RTW – YA Highway’s Bring out your crazy

So the fabulous blog YA Highway hosts Road Trip Wednesdays, when they invite all sorts of bloggers to jump in and post about a particular prompt or subject.  Today’s prompt: in honor of the first line of YA Highway’s own Kirsten Hubbard’s new book Like Mandarin* they ask us about a time we did something really wild and crazy.  Oh, young grasshoppers of YA Highway, if only you knew…

Anyway, after much deliberation I decided not to write about going off to Bordeaux to work in a wine factory when I was seventeen; or moving back to Paris when I was 21 to work illegally cleaning houses, babysitting, and teaching English; or about sleeping all night on the side of a gorge in Crete, or even about walking naked through Siasconset in the middle of the night after skinny-dipping in the waves (never mind about that one…).  Instead, I’m writing about the wild and crazy thing that hasn’t happened yet.  In 2012 we are planning to travel – en famille – to Nepal to trek the Khumbu region and see Everest.

During the earlier W-a-C era of my life, also known as pre-kids-and-mortgage, I traveled in Nepal and absolutely adored it.  Oddly it was one of the places I felt most at home, and most connected.  I always assumed I’d go back.  Flash forward fifteen years, and the news is full of stories about this thirteen-year-old kid who has summited Mount Everest.  Not trekked near it, mind you, climbed the bloody thing.** The whole family was transfixed – Small Daughter, Large Son, the Husband, and me.  And for around a week I couldn’t sleep.  Something was really niggling at me, bugging me, stressing me out.  I couldn’t identify it for a while, and finally I realized: I was having a third-life crisis!  I wanted to go back to Nepal!  And now we come to the part of the post where I say really nice things about the Husband.  Because when I woke him to explain this epiphany, and asked if he wanted to plan a month-long trip there in a few years when the kids are a little older and he’s eligible for a mini-sabbatical, his answer was, “yeah, definitely.
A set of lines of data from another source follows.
Definition grants (env : FsEnv) : Prop := ∀ dir name, fs_unlink_ok env dir name = true → granted dir name.

(** The file is there with exactly [data], or it has been removed. *)
Definition stored (dir name data : bytes) (st : Store) : Prop :=
  (∃ t, still_there st dir (mkDirFile name data t)) ∨ (granted dir name ∧ absent dir name st).

Lemma rel_stored T st st' dir name data :
  store_rel T st st' → (dir, name) ∉ T → stored dir name data st → stored dir name data st'.
Proof.
  intros [_ K O _] Hn [[t Ht]|[Hg Ha]].
  - left. exists t. by apply K.
  - right. split; [done|]. intros g Hg' Heq. apply (Ha g); [|done]. apply O; [|done]. by rewrite Heq.
Qed.
Lemma shrinks_stored env st st' dir name data :
  grants env → shrinks env st st' → stored dir name data st → stored dir name data st'.
Proof.
  intros He [_ _ O G] [[t Ht]|[Hg Ha]].
  - destruct (G _ _ Ht) as [?|[Hok ?]]; [left; by exists t|]. right. split; [by apply He|done].
  - right. split; [done|]. intros g Hg'. by apply Ha, O.
Qed.
Lemma same_dirs_stored st st' dir name data :
  st_dirs st' = st_dirs st → stored dir name data st → stored dir name data st'.
Proof. intros H. apply (rel_stored []); [by apply same_dirs_rel|by apply not_elem_of_nil]. Qed.
End stored.

(** ** Steps of the recorder and closed segments *)
Section logs.
Context `{RX : RegexLib} `{W : WriterLib} `{J : Jansson}.
Context (granted : bytes → bytes → Prop).

(** No open segment has the number. *)
Definition not_open (seq : Z) (ws : list PriorityWriter) : Prop :=
  ∀ j w, ws !! j = Some w → pw_open w = true → pw_segment_seq w ≠ seq.

Record closed_stored (r : Recorder) (dir : bytes) (c : ClosedSegment) : Prop := {
  cl_range : 0 <= cs_seq c < r_next_segment_seq r;
  cl_not_open : not_open (cs_seq c) (r_writers r);
  cl_stored : stored granted dir (segment_name (cs_seq c)) (cs_data c) (r_store r);
}.

(** The logs are in the store: open segments as the invariant says, and the file
    of every closed one. *)
Record logs_stored (r : Recorder) (gs : list GroupLog) : Prop := {
  lo_inv : recorder_inv r;
  lo_closed : ∀ i w g, r_writers r !! i = Some w → gs !! i = Some g →
    Forall (closed_stored r (pw_group_name w)) (gl_closed g);
}.

(** A step that touches no closed segment. *)
Record carries (r r' : Recorder) : Prop := {
  ca_groups : map pw_group_name (r_writers r') = map pw_group_name (r_writers r);
  ca_segments : ∀ dir c, closed_stored r dir c → closed_stored r' dir c;
}.
Lemma carries_refl r : carries r r.
Proof. by split. Qed.
Lemma carries_trans r1 r2 r3 : carries r1 r2 → carries r2 r3 → carries r1 r3.
Proof. intros [G1 S1] [G2 S2]. split; [congruence|auto]. Qed.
Why not?” I love that man.

The next day I opened a new bank account and started an automatic deposit that puts a little bit in each pay cycle.  It should be noted that I have not taken similar action for retirement or college funds.  But somehow this felt even more important.

So stay tuned.  Will this wild and crazy thing really happen?  Check back in sometime in November 2012…if I’m not here, I should be on a mountain in Nepal, drinking yak butter tea,  eating dal baat, and smiling my fool head off.

Moonrise over Everest
(photo credit goes to friend and glacier gumshoe Cam Wake.  Thanks Cam!)

*which is coming out soon and sounds fab…go to the website to enter a contest to win an arc of the book

**I have no intention or desire to climb it.  I don’t even mountain climb.  I trek.